Stored data entries:
# # #

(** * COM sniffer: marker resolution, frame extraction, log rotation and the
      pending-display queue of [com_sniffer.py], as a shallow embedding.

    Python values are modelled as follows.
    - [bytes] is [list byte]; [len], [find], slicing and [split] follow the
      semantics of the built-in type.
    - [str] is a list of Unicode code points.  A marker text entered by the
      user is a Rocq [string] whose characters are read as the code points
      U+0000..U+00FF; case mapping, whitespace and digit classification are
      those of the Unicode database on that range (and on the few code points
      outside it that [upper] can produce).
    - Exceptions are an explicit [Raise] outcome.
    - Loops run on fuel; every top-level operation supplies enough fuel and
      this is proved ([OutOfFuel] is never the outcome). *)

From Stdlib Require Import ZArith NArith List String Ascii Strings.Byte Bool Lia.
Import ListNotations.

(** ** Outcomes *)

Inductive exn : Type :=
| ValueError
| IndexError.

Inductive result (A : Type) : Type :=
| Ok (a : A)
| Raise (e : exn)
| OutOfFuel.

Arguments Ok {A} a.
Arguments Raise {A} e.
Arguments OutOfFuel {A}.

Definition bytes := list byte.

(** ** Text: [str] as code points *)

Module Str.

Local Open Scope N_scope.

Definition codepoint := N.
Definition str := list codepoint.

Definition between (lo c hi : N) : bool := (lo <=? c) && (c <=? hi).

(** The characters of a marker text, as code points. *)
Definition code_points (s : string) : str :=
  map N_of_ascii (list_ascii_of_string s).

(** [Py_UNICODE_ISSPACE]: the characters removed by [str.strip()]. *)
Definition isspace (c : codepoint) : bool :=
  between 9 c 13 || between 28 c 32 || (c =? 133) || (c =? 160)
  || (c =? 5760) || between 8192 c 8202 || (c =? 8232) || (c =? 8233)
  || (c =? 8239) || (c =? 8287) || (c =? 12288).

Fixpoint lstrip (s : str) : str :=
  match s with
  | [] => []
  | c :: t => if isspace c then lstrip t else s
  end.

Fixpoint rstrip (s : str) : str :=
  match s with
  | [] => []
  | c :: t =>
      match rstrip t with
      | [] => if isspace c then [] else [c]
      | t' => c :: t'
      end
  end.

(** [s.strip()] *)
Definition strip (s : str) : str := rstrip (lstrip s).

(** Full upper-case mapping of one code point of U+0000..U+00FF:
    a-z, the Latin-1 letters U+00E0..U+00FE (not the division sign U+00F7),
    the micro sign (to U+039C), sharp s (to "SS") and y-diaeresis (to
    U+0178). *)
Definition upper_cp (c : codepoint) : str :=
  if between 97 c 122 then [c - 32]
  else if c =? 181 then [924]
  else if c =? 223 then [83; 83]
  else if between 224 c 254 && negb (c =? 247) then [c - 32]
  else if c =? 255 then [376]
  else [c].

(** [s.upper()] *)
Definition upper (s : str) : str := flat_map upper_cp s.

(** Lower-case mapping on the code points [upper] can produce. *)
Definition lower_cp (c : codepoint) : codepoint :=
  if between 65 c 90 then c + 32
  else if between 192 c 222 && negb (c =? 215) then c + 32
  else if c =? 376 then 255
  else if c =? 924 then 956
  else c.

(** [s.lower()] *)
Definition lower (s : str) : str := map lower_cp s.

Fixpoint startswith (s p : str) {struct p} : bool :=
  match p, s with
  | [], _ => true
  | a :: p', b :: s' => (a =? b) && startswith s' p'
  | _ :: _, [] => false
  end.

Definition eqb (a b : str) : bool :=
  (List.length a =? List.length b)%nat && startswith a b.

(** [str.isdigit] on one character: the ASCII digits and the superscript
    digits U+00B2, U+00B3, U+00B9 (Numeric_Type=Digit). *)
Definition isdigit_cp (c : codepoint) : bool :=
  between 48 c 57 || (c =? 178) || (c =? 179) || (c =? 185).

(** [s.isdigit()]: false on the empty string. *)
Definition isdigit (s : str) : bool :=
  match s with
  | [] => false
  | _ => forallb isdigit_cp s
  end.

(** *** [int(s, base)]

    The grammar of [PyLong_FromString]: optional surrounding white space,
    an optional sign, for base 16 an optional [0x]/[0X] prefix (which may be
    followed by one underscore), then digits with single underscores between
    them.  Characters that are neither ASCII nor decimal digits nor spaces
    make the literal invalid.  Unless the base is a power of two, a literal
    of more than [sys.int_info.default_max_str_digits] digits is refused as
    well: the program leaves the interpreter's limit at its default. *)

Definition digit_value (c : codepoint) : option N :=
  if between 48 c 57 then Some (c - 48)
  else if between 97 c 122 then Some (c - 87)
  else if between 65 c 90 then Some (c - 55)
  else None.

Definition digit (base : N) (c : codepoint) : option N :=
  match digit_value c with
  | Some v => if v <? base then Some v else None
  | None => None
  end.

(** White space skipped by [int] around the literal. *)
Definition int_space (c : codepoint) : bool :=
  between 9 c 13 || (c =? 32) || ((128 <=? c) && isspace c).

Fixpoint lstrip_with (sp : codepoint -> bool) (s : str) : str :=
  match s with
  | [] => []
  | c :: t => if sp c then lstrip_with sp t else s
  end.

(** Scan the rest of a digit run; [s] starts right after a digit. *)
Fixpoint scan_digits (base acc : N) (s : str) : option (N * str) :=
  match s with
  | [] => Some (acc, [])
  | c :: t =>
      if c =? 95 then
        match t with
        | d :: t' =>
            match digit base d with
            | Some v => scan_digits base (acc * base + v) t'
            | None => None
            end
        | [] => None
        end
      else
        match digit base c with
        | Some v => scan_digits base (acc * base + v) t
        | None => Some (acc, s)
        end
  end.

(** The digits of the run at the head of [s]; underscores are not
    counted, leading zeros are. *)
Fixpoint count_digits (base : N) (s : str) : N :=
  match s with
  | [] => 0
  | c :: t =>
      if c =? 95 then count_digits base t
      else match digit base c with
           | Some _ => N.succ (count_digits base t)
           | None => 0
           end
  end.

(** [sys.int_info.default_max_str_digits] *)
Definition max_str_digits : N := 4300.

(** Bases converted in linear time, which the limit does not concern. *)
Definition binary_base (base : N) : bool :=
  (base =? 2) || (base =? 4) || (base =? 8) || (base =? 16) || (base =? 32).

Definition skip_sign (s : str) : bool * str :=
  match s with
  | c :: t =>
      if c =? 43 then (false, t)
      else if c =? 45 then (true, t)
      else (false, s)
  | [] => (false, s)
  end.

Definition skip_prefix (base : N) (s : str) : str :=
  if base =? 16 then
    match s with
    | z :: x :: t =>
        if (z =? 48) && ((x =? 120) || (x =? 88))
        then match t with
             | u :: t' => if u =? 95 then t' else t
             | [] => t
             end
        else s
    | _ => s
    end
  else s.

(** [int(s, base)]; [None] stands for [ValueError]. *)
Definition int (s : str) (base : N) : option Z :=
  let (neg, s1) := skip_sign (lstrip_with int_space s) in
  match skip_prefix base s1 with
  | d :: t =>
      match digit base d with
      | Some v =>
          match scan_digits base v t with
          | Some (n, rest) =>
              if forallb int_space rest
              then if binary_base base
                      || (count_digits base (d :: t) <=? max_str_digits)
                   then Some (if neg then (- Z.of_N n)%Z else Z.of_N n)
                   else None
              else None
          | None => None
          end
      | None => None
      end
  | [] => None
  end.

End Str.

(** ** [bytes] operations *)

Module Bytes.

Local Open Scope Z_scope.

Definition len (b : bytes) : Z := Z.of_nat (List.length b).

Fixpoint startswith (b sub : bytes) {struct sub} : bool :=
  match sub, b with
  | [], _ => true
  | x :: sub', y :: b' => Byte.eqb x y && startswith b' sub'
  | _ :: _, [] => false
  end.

# # #

What is needed is the count of lines in the records that include the word "OutOfFuel", with no other text.

3